>>>>>

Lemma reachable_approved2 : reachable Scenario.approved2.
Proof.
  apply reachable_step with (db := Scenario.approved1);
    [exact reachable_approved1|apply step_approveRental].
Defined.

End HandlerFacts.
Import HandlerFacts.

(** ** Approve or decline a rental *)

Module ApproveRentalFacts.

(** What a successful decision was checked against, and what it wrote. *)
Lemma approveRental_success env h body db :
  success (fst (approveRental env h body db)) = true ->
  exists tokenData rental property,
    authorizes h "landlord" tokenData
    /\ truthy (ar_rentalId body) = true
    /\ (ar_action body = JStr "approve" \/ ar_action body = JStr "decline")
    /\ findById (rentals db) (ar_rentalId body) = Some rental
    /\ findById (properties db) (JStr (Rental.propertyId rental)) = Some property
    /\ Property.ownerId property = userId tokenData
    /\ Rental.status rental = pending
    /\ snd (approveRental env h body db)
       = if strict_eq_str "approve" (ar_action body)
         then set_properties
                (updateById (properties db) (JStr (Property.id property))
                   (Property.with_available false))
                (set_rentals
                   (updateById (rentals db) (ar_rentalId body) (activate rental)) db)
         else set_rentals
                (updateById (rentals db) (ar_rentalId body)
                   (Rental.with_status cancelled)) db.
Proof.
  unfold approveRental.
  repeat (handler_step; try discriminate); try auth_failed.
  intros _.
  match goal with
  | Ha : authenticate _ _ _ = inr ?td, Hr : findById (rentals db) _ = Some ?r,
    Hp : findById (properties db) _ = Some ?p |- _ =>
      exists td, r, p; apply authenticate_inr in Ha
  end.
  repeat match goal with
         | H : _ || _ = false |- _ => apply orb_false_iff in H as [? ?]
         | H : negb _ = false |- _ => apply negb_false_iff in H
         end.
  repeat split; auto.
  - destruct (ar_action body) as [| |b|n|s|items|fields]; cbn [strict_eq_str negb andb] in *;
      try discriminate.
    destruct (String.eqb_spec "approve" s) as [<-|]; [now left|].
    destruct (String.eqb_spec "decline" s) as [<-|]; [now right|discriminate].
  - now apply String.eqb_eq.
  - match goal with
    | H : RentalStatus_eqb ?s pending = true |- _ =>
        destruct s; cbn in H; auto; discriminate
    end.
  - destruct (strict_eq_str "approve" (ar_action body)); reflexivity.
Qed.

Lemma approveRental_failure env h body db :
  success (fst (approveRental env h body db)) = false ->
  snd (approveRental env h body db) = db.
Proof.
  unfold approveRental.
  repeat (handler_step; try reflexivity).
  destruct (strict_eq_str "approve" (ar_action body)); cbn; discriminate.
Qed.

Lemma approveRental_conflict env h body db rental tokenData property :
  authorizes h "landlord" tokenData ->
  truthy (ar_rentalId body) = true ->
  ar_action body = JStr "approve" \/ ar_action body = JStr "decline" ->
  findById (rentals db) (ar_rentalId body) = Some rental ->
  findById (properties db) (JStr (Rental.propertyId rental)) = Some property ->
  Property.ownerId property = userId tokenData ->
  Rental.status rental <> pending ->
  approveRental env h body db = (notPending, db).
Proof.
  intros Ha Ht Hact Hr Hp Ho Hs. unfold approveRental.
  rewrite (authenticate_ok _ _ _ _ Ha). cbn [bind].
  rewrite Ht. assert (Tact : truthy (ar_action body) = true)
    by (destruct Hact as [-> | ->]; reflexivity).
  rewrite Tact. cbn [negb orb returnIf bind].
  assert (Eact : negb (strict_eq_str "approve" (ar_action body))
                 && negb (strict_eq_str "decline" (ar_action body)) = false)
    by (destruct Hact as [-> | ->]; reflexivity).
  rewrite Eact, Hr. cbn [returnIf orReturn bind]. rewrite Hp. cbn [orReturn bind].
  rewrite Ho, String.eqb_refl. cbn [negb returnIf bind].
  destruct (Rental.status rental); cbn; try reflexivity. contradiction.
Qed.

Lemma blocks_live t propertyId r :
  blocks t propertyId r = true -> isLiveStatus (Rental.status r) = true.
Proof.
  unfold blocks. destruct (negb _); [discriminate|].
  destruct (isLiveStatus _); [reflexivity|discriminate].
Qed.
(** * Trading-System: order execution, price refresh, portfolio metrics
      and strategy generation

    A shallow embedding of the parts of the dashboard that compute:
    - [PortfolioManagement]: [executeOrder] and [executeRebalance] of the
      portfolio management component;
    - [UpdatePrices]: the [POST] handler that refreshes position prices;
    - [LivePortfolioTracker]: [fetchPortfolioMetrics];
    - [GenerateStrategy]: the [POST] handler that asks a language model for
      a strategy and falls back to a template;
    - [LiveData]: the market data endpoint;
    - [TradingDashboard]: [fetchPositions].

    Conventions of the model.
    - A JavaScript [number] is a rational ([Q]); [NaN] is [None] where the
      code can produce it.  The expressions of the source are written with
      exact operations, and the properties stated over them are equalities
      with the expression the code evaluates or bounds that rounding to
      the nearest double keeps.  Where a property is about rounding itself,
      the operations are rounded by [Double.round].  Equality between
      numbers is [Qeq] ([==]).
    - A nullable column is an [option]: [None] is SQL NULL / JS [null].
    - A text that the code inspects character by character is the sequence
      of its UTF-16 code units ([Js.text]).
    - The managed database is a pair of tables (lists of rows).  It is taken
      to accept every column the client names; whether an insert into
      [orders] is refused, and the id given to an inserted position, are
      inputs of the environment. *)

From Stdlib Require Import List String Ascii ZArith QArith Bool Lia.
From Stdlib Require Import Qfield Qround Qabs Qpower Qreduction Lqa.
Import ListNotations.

<<<<<

- [INSTRUCTIONS FOR THE TASK]
All lines in the data above from the one with "[<-|]; [now left|]." through the one with "A shallow embedding" must be repeated exactly, and no others.

- [EXERCISE RESPONSE]
    destruct (String.eqb_spec "approve" s) as [<-|]; [now left|].
    destruct (String.eqb_spec "decline" s) as [<-|]; [now right|discriminate].
  - now apply String.eqb_eq.
  - match goal with
    | H : RentalStatus_eqb ?s pending = true |- _ =>
        destruct s; cbn in H; auto; discriminate
    end.
  - destruct (strict_eq_str "approve" (ar_action body)); reflexivity.
Qed.

Lemma approveRental_failure env h body db :
  success (fst (approveRental env h body db)) = false ->
  snd (approveRental env h body db) = db.
Proof.
  unfold approveRental.
  repeat (handler_step; try reflexivity).
  destruct (strict_eq_str "approve" (ar_action body)); cbn; discriminate.
Qed.

Lemma approveRental_conflict env h body db rental tokenData property :
  authorizes h "landlord" tokenData ->
  truthy (ar_rentalId body) = true ->
  ar_action body = JStr "approve" \/ ar_action body = JStr "decline" ->
  findById (rentals db) (ar_rentalId body) = Some rental ->
  findById (properties db) (JStr (Rental.propertyId rental)) = Some property ->
  Property.ownerId property = userId tokenData ->
  Rental.status rental <> pending ->
  approveRental env h body db = (notPending, db).
Proof.
  intros Ha Ht Hact Hr Hp Ho Hs. unfold approveRental.
  rewrite (authenticate_ok _ _ _ _ Ha). cbn [bind].
  rewrite Ht. assert (Tact : truthy (ar_action body) = true)
    by (destruct Hact as [-> | ->]; reflexivity).
  rewrite Tact. cbn [negb orb returnIf bind].
  assert (Eact : negb (strict_eq_str "approve" (ar_action body))
                 && negb (strict_eq_str "decline" (ar_action body)) = false)
    by (destruct Hact as [-> | ->]; reflexivity).
  rewrite Eact, Hr. cbn [returnIf orReturn bind]. rewrite Hp. cbn [orReturn bind].
  rewrite Ho, String.eqb_refl. cbn [negb returnIf bind].
  destruct (Rental.status rental); cbn; try reflexivity. contradiction.
Qed.

Lemma blocks_live t propertyId r :
  blocks t propertyId r = true -> isLiveStatus (Rental.status r) = true.
Proof.
  unfold blocks. destruct (negb _); [discriminate|].
  destruct (isLiveStatus _); [reflexivity|discriminate].
Qed.
(** * Trading-System: order execution, price refresh, portfolio metrics
      and strategy generation

    A shallow embedding of the parts of the dashboard that compute:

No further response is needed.